SUPPLIED ENTRIES
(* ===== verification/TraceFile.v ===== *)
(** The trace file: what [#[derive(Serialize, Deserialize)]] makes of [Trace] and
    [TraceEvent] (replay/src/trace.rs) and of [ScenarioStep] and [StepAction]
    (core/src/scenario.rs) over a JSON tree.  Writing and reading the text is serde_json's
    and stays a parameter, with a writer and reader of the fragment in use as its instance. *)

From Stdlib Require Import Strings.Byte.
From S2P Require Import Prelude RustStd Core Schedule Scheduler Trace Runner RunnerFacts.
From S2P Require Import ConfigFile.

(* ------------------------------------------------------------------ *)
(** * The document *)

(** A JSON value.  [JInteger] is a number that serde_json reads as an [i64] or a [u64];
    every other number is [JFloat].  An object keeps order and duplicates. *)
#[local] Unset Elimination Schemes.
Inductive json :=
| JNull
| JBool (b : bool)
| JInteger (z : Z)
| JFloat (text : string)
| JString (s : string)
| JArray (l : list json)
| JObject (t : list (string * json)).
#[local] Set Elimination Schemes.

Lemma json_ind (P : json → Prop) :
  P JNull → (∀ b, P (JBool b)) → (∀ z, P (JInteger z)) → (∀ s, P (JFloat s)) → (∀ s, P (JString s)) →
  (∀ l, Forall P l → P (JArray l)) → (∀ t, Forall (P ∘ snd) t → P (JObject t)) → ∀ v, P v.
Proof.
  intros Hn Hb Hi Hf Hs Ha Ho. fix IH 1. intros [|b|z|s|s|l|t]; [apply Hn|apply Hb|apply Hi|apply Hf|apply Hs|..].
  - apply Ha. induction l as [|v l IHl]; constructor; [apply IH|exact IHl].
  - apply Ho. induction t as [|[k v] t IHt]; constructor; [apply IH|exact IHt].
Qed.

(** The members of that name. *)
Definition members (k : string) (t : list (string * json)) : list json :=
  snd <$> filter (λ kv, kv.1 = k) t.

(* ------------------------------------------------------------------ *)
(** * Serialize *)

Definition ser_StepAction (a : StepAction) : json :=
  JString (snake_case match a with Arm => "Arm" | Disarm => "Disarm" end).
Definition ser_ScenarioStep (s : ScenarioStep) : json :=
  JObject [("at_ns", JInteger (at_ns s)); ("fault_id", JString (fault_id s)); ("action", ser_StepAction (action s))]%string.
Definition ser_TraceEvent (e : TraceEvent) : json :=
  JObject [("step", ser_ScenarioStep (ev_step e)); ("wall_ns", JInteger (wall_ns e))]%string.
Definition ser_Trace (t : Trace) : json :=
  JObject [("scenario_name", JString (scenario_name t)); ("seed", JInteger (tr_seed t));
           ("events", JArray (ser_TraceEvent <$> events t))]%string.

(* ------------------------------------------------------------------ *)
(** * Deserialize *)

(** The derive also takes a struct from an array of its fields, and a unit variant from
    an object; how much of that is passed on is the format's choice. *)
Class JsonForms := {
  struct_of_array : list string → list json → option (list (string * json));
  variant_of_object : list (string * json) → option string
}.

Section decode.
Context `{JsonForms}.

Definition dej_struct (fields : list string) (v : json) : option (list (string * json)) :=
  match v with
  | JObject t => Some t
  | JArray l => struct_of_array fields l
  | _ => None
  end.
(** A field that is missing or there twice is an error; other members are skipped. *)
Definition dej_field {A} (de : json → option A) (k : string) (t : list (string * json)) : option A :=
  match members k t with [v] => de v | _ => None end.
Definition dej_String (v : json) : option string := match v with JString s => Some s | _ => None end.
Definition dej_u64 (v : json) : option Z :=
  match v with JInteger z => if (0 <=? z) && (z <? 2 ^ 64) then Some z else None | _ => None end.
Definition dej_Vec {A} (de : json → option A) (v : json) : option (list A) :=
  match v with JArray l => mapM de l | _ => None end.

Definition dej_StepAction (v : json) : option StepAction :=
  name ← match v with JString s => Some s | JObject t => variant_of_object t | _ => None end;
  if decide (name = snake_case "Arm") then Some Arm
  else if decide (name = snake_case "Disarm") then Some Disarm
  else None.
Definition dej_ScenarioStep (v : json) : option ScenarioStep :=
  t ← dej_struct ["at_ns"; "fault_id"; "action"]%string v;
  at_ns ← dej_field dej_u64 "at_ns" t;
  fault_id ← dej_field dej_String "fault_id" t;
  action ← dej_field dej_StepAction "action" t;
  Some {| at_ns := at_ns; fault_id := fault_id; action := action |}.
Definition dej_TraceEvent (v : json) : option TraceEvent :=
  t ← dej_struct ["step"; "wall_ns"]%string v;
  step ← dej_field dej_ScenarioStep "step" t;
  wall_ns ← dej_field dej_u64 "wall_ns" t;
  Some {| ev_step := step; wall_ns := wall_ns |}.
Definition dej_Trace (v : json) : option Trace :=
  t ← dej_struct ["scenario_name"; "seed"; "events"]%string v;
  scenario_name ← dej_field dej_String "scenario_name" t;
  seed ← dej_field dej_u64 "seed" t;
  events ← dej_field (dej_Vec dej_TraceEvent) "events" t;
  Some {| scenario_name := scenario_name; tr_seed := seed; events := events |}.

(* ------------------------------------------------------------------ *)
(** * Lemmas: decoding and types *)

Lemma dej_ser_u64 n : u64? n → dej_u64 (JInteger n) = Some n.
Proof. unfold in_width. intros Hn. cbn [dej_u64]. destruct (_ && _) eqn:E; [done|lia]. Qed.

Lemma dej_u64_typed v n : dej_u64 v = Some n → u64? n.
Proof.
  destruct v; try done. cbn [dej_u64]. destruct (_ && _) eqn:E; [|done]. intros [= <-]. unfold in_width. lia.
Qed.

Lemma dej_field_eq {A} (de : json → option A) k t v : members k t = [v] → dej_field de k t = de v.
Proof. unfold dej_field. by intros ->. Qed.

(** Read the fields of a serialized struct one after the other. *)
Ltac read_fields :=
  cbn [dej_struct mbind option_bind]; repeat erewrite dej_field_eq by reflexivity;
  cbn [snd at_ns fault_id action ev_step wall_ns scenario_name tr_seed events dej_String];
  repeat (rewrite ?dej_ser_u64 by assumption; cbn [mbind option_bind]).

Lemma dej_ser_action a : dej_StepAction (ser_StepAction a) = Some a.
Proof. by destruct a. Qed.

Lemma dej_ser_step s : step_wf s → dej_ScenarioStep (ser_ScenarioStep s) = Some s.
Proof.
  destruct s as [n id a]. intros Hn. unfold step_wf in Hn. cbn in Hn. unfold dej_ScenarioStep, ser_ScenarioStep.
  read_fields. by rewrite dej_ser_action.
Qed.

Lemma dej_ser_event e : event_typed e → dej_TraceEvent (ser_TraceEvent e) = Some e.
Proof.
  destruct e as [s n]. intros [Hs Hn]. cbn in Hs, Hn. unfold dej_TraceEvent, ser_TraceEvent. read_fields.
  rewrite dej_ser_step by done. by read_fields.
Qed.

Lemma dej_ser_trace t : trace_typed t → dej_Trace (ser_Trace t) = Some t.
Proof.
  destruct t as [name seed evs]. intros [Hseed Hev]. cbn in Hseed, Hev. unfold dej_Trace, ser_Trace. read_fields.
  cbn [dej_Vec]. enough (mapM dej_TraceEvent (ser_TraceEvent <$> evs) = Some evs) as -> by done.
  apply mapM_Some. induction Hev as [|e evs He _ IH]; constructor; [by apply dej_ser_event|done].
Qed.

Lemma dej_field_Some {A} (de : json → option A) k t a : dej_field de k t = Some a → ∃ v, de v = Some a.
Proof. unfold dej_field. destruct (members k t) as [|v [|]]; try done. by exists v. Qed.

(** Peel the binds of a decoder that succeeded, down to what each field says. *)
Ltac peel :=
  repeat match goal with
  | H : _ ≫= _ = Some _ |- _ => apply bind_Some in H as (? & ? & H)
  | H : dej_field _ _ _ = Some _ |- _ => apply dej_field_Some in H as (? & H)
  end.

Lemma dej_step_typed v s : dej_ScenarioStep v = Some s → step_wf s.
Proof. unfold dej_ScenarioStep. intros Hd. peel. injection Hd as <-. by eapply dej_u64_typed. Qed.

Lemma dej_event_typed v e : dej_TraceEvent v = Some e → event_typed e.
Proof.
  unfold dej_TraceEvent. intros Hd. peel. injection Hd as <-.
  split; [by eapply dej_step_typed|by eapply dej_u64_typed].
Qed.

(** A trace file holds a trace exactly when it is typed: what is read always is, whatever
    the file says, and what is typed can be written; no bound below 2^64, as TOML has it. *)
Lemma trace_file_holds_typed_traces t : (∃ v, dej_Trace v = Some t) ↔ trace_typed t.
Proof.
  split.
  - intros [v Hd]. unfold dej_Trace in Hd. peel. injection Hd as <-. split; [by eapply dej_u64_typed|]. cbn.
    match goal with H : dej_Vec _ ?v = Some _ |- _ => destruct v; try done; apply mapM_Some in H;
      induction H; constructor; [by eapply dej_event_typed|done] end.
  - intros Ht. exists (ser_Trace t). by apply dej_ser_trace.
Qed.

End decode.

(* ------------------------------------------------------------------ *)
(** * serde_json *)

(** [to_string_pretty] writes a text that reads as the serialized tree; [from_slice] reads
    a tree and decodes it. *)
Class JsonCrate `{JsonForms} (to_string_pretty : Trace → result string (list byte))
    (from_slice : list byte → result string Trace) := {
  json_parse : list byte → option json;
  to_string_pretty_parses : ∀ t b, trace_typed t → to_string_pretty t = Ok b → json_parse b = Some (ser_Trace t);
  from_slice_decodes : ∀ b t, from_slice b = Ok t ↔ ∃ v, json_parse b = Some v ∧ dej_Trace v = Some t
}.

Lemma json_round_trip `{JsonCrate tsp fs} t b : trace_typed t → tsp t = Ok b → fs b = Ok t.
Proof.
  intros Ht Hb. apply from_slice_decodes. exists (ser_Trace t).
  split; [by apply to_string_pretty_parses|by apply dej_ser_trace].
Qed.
--
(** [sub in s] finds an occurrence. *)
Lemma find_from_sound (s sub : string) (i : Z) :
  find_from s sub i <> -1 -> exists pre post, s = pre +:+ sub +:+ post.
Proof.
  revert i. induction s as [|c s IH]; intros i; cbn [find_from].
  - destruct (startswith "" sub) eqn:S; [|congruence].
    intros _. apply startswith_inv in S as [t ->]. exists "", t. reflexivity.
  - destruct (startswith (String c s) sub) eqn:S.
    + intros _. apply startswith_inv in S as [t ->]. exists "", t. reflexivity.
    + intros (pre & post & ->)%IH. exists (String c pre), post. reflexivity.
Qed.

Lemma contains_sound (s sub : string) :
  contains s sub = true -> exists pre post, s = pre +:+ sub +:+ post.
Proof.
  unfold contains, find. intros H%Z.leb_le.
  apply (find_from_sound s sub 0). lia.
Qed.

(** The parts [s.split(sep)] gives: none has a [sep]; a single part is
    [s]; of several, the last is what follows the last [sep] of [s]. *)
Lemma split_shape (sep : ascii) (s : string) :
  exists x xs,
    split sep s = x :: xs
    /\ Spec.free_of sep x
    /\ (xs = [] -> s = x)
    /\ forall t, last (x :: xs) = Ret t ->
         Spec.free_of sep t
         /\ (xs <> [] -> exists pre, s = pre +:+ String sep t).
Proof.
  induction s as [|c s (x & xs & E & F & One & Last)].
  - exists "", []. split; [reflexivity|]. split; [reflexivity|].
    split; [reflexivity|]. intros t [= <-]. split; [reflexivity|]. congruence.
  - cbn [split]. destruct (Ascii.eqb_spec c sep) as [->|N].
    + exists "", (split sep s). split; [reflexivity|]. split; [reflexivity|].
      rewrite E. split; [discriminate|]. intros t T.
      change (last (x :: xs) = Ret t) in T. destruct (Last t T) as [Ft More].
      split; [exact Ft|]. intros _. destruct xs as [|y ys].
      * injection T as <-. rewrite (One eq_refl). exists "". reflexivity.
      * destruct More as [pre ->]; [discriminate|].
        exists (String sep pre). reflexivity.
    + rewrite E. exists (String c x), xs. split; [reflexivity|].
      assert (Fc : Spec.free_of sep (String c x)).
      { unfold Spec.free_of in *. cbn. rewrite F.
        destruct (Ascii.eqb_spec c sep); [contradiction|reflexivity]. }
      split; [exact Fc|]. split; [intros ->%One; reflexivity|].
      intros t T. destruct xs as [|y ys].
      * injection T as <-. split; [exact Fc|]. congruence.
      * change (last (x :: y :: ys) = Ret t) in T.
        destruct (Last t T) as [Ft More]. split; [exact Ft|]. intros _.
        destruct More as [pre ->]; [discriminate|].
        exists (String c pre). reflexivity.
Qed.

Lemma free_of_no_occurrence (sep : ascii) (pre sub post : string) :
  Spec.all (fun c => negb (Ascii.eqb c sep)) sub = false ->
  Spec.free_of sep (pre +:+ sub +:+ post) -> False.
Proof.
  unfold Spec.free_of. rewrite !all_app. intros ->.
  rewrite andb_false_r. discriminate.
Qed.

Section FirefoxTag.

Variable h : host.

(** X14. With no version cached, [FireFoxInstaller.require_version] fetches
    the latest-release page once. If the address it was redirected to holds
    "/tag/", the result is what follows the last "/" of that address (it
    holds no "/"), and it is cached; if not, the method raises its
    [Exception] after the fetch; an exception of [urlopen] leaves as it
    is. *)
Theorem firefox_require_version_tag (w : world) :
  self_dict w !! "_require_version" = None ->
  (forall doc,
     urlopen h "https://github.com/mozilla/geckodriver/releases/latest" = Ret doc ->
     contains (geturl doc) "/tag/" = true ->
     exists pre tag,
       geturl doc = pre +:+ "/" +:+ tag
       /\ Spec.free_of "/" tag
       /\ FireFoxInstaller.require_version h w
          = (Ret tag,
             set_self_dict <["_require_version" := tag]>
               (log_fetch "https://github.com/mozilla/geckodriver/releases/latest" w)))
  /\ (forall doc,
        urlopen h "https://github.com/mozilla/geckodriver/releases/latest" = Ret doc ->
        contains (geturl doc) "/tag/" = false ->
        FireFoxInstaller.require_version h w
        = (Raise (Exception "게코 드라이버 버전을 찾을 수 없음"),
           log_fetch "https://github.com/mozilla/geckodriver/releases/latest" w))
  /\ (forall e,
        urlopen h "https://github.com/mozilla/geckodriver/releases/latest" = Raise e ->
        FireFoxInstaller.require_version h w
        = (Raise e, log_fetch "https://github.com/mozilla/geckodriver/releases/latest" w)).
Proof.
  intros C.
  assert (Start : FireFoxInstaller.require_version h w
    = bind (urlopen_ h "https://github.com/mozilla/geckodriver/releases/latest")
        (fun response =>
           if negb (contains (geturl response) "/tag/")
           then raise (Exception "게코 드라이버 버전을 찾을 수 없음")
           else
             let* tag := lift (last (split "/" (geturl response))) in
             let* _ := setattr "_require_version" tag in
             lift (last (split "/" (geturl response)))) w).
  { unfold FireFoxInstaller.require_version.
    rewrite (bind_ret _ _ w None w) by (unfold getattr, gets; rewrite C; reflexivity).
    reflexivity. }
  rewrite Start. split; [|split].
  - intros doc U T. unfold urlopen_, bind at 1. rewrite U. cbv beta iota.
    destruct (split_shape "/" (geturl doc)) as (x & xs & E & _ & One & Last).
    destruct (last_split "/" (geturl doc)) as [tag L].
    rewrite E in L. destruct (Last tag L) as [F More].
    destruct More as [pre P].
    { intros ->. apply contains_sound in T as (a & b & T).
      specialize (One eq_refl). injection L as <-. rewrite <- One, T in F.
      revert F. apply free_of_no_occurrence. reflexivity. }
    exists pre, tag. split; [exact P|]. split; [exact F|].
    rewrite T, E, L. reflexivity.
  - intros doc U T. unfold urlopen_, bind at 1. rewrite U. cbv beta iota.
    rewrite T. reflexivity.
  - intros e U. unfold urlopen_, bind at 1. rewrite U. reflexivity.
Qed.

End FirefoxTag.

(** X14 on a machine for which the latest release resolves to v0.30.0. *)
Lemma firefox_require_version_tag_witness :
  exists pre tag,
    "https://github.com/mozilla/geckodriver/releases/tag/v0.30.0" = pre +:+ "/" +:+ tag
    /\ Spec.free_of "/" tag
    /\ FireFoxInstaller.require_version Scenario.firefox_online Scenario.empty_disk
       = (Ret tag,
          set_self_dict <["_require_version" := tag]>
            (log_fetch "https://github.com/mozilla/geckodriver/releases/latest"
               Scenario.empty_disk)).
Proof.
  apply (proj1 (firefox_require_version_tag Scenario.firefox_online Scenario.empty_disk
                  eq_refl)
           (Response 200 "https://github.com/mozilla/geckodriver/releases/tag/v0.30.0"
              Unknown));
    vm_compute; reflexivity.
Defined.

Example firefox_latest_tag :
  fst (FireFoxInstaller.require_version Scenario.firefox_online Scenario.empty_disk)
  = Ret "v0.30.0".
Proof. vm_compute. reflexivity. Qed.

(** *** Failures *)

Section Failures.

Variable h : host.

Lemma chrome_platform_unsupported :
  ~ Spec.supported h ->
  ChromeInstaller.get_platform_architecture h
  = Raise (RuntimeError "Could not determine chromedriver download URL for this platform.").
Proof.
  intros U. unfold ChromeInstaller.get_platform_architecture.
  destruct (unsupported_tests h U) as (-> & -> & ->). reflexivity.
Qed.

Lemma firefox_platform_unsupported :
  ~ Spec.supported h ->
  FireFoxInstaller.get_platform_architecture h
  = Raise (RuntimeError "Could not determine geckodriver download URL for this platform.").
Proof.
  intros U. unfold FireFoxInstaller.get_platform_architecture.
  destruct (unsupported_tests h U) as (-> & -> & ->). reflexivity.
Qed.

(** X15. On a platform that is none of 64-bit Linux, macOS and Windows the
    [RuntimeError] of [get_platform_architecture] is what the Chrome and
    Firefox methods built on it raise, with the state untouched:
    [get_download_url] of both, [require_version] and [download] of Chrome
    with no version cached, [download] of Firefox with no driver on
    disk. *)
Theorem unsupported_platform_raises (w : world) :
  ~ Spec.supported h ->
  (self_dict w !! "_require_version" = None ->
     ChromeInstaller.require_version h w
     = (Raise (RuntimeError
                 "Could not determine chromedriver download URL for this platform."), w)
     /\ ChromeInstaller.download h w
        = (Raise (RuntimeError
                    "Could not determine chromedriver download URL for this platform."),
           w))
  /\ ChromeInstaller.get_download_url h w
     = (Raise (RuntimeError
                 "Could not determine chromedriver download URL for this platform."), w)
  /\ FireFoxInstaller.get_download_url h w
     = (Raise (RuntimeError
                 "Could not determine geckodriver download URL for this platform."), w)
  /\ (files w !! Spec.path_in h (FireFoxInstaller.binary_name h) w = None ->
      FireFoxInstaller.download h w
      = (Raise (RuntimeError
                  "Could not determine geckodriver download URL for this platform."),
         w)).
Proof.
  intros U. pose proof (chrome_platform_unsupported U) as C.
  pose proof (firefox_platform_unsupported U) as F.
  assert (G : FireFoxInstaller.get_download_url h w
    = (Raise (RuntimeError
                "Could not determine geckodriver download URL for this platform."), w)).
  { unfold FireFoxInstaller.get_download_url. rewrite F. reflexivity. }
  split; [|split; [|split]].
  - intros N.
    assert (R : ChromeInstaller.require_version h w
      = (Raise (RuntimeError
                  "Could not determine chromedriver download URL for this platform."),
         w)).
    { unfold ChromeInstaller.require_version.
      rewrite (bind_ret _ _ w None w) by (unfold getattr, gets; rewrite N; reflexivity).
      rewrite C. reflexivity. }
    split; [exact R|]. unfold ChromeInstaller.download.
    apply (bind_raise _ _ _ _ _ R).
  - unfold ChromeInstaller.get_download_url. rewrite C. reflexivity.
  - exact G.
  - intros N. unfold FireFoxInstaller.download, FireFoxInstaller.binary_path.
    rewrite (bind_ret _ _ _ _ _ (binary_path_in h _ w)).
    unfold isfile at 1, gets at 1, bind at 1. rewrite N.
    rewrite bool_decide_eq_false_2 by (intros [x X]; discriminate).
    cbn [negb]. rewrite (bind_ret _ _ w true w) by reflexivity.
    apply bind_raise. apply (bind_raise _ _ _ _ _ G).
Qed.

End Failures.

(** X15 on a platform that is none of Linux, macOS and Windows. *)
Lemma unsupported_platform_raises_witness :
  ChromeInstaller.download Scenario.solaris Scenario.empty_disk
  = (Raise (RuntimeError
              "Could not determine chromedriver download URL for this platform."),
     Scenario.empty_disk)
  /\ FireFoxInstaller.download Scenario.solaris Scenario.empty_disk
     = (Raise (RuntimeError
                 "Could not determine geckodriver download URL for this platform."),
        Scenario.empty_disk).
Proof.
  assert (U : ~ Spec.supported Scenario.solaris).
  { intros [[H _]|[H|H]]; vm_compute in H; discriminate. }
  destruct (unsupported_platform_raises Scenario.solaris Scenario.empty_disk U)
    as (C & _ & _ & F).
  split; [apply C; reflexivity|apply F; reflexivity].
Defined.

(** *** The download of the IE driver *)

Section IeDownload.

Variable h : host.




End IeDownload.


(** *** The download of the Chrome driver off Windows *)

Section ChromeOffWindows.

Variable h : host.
==
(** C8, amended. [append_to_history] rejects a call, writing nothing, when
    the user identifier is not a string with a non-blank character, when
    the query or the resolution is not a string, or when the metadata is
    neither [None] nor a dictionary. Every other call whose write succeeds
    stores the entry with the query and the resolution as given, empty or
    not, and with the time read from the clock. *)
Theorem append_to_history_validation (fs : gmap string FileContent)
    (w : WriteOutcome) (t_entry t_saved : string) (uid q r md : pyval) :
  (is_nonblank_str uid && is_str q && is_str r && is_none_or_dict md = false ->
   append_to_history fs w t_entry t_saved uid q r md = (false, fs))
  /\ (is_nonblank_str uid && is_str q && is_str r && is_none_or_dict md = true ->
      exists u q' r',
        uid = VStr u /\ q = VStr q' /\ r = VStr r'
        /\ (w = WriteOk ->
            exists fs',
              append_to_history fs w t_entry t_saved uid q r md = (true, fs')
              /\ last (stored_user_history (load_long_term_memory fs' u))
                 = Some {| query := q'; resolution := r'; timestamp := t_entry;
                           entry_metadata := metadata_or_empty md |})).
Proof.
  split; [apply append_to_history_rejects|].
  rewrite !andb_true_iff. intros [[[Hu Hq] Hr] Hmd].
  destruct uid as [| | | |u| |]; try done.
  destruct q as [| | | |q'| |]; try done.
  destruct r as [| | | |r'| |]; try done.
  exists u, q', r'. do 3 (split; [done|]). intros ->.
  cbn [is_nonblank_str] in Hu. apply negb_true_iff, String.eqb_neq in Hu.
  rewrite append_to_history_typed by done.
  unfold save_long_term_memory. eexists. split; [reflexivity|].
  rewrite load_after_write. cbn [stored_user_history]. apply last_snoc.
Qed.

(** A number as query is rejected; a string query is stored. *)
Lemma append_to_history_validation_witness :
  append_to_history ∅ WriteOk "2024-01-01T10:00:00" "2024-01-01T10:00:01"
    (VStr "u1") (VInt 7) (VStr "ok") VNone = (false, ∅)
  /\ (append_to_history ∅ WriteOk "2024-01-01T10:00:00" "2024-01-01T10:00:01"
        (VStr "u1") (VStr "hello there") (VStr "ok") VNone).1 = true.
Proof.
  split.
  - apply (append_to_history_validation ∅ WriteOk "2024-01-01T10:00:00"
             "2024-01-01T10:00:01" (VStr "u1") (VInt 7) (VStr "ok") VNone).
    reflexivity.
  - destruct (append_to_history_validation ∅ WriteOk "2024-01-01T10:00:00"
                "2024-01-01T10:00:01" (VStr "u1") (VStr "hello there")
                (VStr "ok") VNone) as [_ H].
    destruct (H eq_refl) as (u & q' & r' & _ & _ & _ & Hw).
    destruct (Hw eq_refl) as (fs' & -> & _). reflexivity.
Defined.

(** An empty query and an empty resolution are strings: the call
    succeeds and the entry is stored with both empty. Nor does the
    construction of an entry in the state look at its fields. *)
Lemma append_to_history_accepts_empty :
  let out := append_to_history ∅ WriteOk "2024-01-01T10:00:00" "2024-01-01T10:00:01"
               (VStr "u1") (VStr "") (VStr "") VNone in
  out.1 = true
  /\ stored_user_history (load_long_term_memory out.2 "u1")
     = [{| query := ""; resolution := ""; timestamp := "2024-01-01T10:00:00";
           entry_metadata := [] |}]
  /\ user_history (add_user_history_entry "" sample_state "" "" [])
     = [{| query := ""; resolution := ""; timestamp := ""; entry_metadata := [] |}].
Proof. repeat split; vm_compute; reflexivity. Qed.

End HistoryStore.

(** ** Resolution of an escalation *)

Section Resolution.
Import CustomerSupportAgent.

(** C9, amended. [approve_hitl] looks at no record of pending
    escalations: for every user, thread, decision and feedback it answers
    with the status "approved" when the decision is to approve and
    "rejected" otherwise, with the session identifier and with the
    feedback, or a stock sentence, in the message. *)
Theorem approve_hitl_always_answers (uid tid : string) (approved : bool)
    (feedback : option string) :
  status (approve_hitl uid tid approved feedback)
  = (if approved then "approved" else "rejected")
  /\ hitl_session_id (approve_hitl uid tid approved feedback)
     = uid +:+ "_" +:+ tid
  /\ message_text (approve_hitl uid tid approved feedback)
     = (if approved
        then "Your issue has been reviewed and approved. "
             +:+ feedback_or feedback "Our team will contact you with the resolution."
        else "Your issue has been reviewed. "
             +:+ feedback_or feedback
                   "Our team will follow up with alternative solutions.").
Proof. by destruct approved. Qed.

WHAT THE EXERCISE ASKS
Find every line of the data that includes the string "else". Copy each of those lines.

YOUR SOLUTION
  match v with JInteger z => if (0 <=? z) && (z <? 2 ^ 64) then Some z else None | _ => None end.
  else if decide (name = snake_case "Disarm") then Some Disarm
  else None.
           else
  = (if approved then "approved" else "rejected")
        else "Your issue has been reviewed. "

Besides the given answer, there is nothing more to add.